## Stored dataset items
[Start of section]

(** ** Return codes and constants *)

Definition PAXOS_PACKET : Z := 1.
Definition SUCCESS : Z := 0.
Definition TO_DROP : Z := -1.
Definition DROP_ORIGINAL_PACKET : Z := -3.
Definition NO_HANDLER : Z := -4.
Definition NON_ETHERNET_PACKET : Z := -5.
Definition NON_UDP_PACKET : Z := -6.
Definition NON_PAXOS_PACKET : Z := -7.
Definition NO_ACCEPT_INSTANCE : Z := -8.

Definition P4XOS_PORT : Z := 9081.
Definition PAXOS_VALUE_SIZE : Z := 8.

Definition sizeof_ether_hdr : Z := 14.
Definition sizeof_ipv4_hdr : Z := 20.
Definition sizeof_udp_hdr : Z := 8.
Definition sizeof_paxos_hdr : Z := 36.

Definition ETHER_TYPE_IPv4 : Z := 2048.
Definition ETHER_TYPE_ARP : Z := 2054.
Definition IPPROTO_ICMP : Z := 1.
Definition IPPROTO_UDP : Z := 17.
Definition IPV4_HDR_DF_FLAG : Z := 16384.
Definition ARP_OP_REQUEST : Z := 1.
Definition ARP_OP_REPLY : Z := 2.
Definition IP_ICMP_ECHO_REQUEST : Z := 8.
Definition IP_ICMP_ECHO_REPLY : Z := 0.

Definition get_paxos_offset : Z := sizeof_ether_hdr + sizeof_ipv4_hdr + sizeof_udp_hdr.

Definition mac2_addr : list byte := [x08; x22; x22; x22; x22; x08].

(** A big-endian field ([rte_be_to_cpu_16] and the like) and an address. *)
Definition get_be (p : list byte) (off n : Z) : option Z := be_combine <$> read_at p off n.
Definition get_addr (p : list byte) (off : Z) : option Z := le_combine <$> read_at p off 4.

(** ** The Paxos header *)

Record paxos_hdr := PaxosHdr {
  px_msgtype : Z;
  px_worker_id : Z;
  px_rnd : Z;
  px_inst : Z;
  px_log_index : Z;
  px_vrnd : Z;
  px_acptid : Z;
  px_reserved : Z;
  px_value : list byte;
  px_request_id : Z;
  px_igress_ts : Z;
}.

(** The header at [o], its fields in the order of the host. *)
Definition get_paxos_hdr (p : list byte) (o : Z) : option paxos_hdr :=
  msgtype ← get_be p o 1;
  worker_id ← get_be p (o + 1) 1;
  rnd ← get_be p (o + 2) 2;
  inst ← get_be p (o + 4) 4;
  log_index ← get_be p (o + 8) 2;
  vrnd ← get_be p (o + 10) 2;
  acptid ← get_be p (o + 12) 2;
  reserved ← get_be p (o + 14) 2;
  value ← read_at p (o + 16) 8;
  request_id ← get_be p (o + 24) 4;
  igress_ts ← get_be p (o + 28) 8;
  Some {| px_msgtype := msgtype; px_worker_id := worker_id; px_rnd := rnd; px_inst := inst;
          px_log_index := log_index; px_vrnd := vrnd; px_acptid := acptid; px_reserved := reserved;
          px_value := value; px_request_id := request_id; px_igress_ts := igress_ts |}.

Definition paxos_fields (o : Z) (h : paxos_hdr) : list (Z * list byte) :=
  [(o, be_split 1 (px_msgtype h)); (o + 1, be_split 1 (px_worker_id h)); (o + 2, be_split 2 (px_rnd h));
   (o + 4, be_split 4 (px_inst h)); (o + 8, be_split 2 (px_log_index h)); (o + 10, be_split 2 (px_vrnd h));
   (o + 12, be_split 2 (px_acptid h)); (o + 14, be_split 2 (px_reserved h)); (o + 16, px_value h);
   (o + 24, be_split 4 (px_request_id h)); (o + 28, be_split 8 (px_igress_ts h))].

Definition put_paxos_hdr (p : list byte) (o : Z) (h : paxos_hdr) : option (list byte) :=
  write_fields p (paxos_fields o h).

(** [rte_memcpy(&px->value, value, size)]: the member has 8 bytes. *)
Definition copy_value (old value : list byte) (size : Z) : option (list byte) :=
  bs ← read_at value 0 size;
  write_at old 0 bs.

(** A NULL value, or a size that is not positive, leaves the old bytes. *)
Definition set_paxos_hdr (px : paxos_hdr) (msgtype inst rnd worker_id acptid request_id igress_ts : Z)
    (value : option (list byte)) (size : Z) : option paxos_hdr :=
  pval ← match value with
         | Some v => if 0 <? size then copy_value (px_value px) v size else Some (px_value px)
         | None => Some (px_value px)
         end;
  Some {| px_msgtype := u8 msgtype; px_worker_id := u8 worker_id; px_rnd := u16 rnd; px_inst := u32 inst;
          px_log_index := u16 (Z.land inst 255); px_vrnd := 0; px_acptid := u16 acptid; px_reserved := 0;
          px_value := pval; px_request_id := u32 request_id; px_igress_ts := igress_ts mod 2 ^ 64 |}.

(** ** The other headers, at offset [o] *)

Definition set_ether_hdr (p : list byte) (o ethtype : Z) (src dst : list byte) : option (list byte) :=
  write_fields p [(o + 12, be_split 2 ethtype); (o + 6, src); (o, dst)].

(** The type of service is not set. *)
Definition set_ipv4_hdr (p : list byte) (o proto src dst total_length : Z) : option (list byte) :=
  write_fields p
    [(o, be_split 1 69); (o + 2, be_split 2 total_length); (o + 4, be_split 2 0);
     (o + 6, be_split 2 IPV4_HDR_DF_FLAG); (o + 8, be_split 1 64); (o + 9, be_split 1 proto);
     (o + 10, be_split 2 0); (o + 12, le_split 4 src); (o + 16, le_split 4 dst)].

Definition set_udp_hdr (p : list byte) (o src_port dst_port dgram_len : Z) : option (list byte) :=
  write_fields p [(o, be_split 2 src_port); (o + 2, be_split 2 dst_port); (o + 4, be_split 2 dgram_len);
                  (o + 6, be_split 2 0)].

Definition set_udp_hdr_sockaddr_in (p : list byte) (o : Z) (src dst : sockaddr_in) (dgram_len : Z) :
    option (list byte) :=
  write_fields p [(o, be_split 2 (sin_port src)); (o + 2, be_split 2 (sin_port dst));
                  (o + 4, be_split 2 dgram_len); (o + 6, be_split 2 0)].

Definition set_ip_addr (p : list byte) (o src dst : Z) : option (list byte) :=
  write_fields p [(o + 16, le_split 4 dst); (o + 12, le_split 4 src)].

Section eth.
Context {E : Eth}.

(** The UDP checksum of the IPv4 header at [ip]; [udp] is the UDP header. *)
Definition set_cksum (p : list byte) (ip udp : Z) : option (list byte) :=
  hdr ← read_at p ip sizeof_ipv4_hdr;
  write_at p (udp + 6) (le_split 2 (phdr_cksum hdr PKT_TX_FLAGS)).

(** The result is a negative code or the port as it is in the packet. *)
Definition filter_packets (pkt : rte_mbuf) : option Z :=
  ether_type ← get_be (data pkt) 12 2;
  let ip := sizeof_ether_hdr in
  if negb (ether_type =? ETHER_TYPE_IPv4) then Some NON_ETHERNET_PACKET else
  proto ← get_be (data pkt) (ip + 9) 1;
  if negb (proto =? IPPROTO_UDP) then Some NON_UDP_PACKET else
  let udp := ip + sizeof_ipv4_hdr in
  le_combine <$> read_at (data pkt) (udp + 2) 2.
(* ===== verification/P4Dpdk.v ===== *)
(** * DPDK, as the data plane uses it

    A packet, a ring, a memory pool and a routing table are pointers, [NULL]
    being 0.  [Dpdk] has the functions the sources call and [DpdkLaws] what they
    promise, through a view: the packets that were obtained (read from the network or
    allocated), sent and freed, and the content of every ring. *)

From S2P Require Import Prelude Bytes PaxosTypes EvConfig P4Packet.

Notation mbuf := Z (only parsing).
Notation ring := Z (only parsing).
Definition NULL : Z := 0.

(** ** DPDK *)

Class Dpdk := {
  RTE_MAX_LCORE : Z;
  RTE_MAX_ETHPORTS : Z;
  rte_lcore_to_socket_id : Z -> Z;
  rte_lcore_is_enabled : Z -> bool;
  (** the devices, the pools, the rings and the packets *)
  dev : Type;
  (** port, queue and number *)
  rte_eth_rx_burst : dev -> Z -> Z -> Z -> list mbuf * dev;
  (** port, queue and packets; how many were taken, the first ones *)
  rte_eth_tx_burst : dev -> Z -> Z -> list mbuf -> Z * dev;
  (** all of the packets or none *)
  rte_ring_sp_enqueue_bulk : dev -> ring -> list mbuf -> Z * dev;
  rte_ring_sc_dequeue_bulk : dev -> ring -> Z -> list mbuf * dev;
  (** size and socket *)
  rte_ring_create : dev -> Z -> Z -> ring * dev;
  rte_pktmbuf_pool_create : dev -> Z -> Z * dev;
  rte_lpm_create : dev -> Z -> Z * dev;
  (** table, address, depth and port *)
  rte_lpm_add : dev -> Z -> Z -> Z -> Z -> Z * dev;
  rte_lpm_lookup : dev -> Z -> Z -> option Z;
  rte_pktmbuf_free : dev -> mbuf -> dev;
  rte_pktmbuf_alloc : dev -> Z -> mbuf * dev;
  rte_pktmbuf_alloc_bulk : dev -> Z -> Z -> option (list mbuf) * dev;
  (** the packet behind a pointer *)
  mbuf_get : dev -> mbuf -> option rte_mbuf;
  mbuf_set : dev -> mbuf -> rte_mbuf -> dev;
  rte_get_timer_cycles : dev -> Z * dev;
}.

Record view := View {
  obtained : list mbuf;
  sent : list (Z * mbuf);
  freed : list mbuf;
  contents : Z -> list mbuf;
}.

Definition set_contents (f : Z -> list mbuf) (r : ring) (l : list mbuf) : Z -> list mbuf :=
  fun r' => if decide (r' = r) then l else f r'.

Class DpdkLaws `{Dpdk} := {
  view_of : dev -> view;
  ring_size : ring -> Z;
  max_lcore : 0 < RTE_MAX_LCORE < 2 ^ 31;
  max_ethports : 0 < RTE_MAX_ETHPORTS < 2 ^ 16;
  rx_burst_law d port queue n l d' :
    rte_eth_rx_burst d port queue n = (l, d') ->
    Z.of_nat (length l) <= Z.max 0 n /\ (forall m, m ∈ l -> is_Some (mbuf_get d' m)) /\
    view_of d' = View (obtained (view_of d) ++ l) (sent (view_of d)) (freed (view_of d)) (contents (view_of d));
  tx_burst_law d port queue l k d' :
    rte_eth_tx_burst d port queue l = (k, d') ->
    0 <= k <= Z.of_nat (length l) /\
    view_of d' = View (obtained (view_of d)) (sent (view_of d) ++ map (pair port) (take (Z.to_nat k) l))
                   (freed (view_of d)) (contents (view_of d));
  enqueue_law d r l k d' :
    rte_ring_sp_enqueue_bulk d r l = (k, d') ->
    if Z.of_nat (length (contents (view_of d) r) + length l) <=? ring_size r
    then k = Z.of_nat (length l) /\
      view_of d' = View (obtained (view_of d)) (sent (view_of d)) (freed (view_of d))
                     (set_contents (contents (view_of d)) r (contents (view_of d) r ++ l))
    else k = 0 /\ view_of d' = view_of d;
  dequeue_law d r n l d' :
    rte_ring_sc_dequeue_bulk d r n = (l, d') ->
    if n <=? Z.of_nat (length (contents (view_of d) r))
    then l = take (Z.to_nat n) (contents (view_of d) r) /\
      view_of d' = View (obtained (view_of d)) (sent (view_of d)) (freed (view_of d))
                     (set_contents (contents (view_of d)) r (drop (Z.to_nat n) (contents (view_of d) r)))
    else l = [] /\ view_of d' = view_of d;
  free_law d m :
    view_of (rte_pktmbuf_free d m) =
      View (obtained (view_of d)) (sent (view_of d)) (freed (view_of d) ++ [m]) (contents (view_of d));
  free_get_law d m m' : m' <> m -> mbuf_get (rte_pktmbuf_free d m) m' = mbuf_get d m';
  enqueue_get_law d r l m : mbuf_get (rte_ring_sp_enqueue_bulk d r l).2 m = mbuf_get d m;
  dequeue_get_law d r n m : mbuf_get (rte_ring_sc_dequeue_bulk d r n).2 m = mbuf_get d m;
  (** the rings that exist; a new one is empty *)
  created : dev -> gset Z;
  ring_create_law d size socket r d' :
    rte_ring_create d size socket = (r, d') -> r <> NULL ->
    r ∉ created d /\ created d' = {[r]} ∪ created d /\
    view_of d' = View (obtained (view_of d)) (sent (view_of d)) (freed (view_of d))
                   (set_contents (contents (view_of d)) r []);
  set_law d m p : view_of (mbuf_set d m p) = view_of d;
  get_set_law d m p m' :
    mbuf_get (mbuf_set d m p) m' = if decide (m' = m) then Some p else mbuf_get d m';
}.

[End of section]

## Task directions
The answer must hold exactly the lines of the entries above, from the first line through the line that contains "(** A big-endian", and no others.

## Result of this task
(** ** Return codes and constants *)

Definition PAXOS_PACKET : Z := 1.
Definition SUCCESS : Z := 0.
Definition TO_DROP : Z := -1.
Definition DROP_ORIGINAL_PACKET : Z := -3.
Definition NO_HANDLER : Z := -4.
Definition NON_ETHERNET_PACKET : Z := -5.
Definition NON_UDP_PACKET : Z := -6.
Definition NON_PAXOS_PACKET : Z := -7.
Definition NO_ACCEPT_INSTANCE : Z := -8.

Definition P4XOS_PORT : Z := 9081.
Definition PAXOS_VALUE_SIZE : Z := 8.

Definition sizeof_ether_hdr : Z := 14.
Definition sizeof_ipv4_hdr : Z := 20.
Definition sizeof_udp_hdr : Z := 8.
Definition sizeof_paxos_hdr : Z := 36.

Definition ETHER_TYPE_IPv4 : Z := 2048.
Definition ETHER_TYPE_ARP : Z := 2054.
Definition IPPROTO_ICMP : Z := 1.
Definition IPPROTO_UDP : Z := 17.
Definition IPV4_HDR_DF_FLAG : Z := 16384.
Definition ARP_OP_REQUEST : Z := 1.
Definition ARP_OP_REPLY : Z := 2.
Definition IP_ICMP_ECHO_REQUEST : Z := 8.
Definition IP_ICMP_ECHO_REPLY : Z := 0.

Definition get_paxos_offset : Z := sizeof_ether_hdr + sizeof_ipv4_hdr + sizeof_udp_hdr.

Definition mac2_addr : list byte := [x08; x22; x22; x22; x22; x08].

(** A big-endian field ([rte_be_to_cpu_16] and the like) and an address. *)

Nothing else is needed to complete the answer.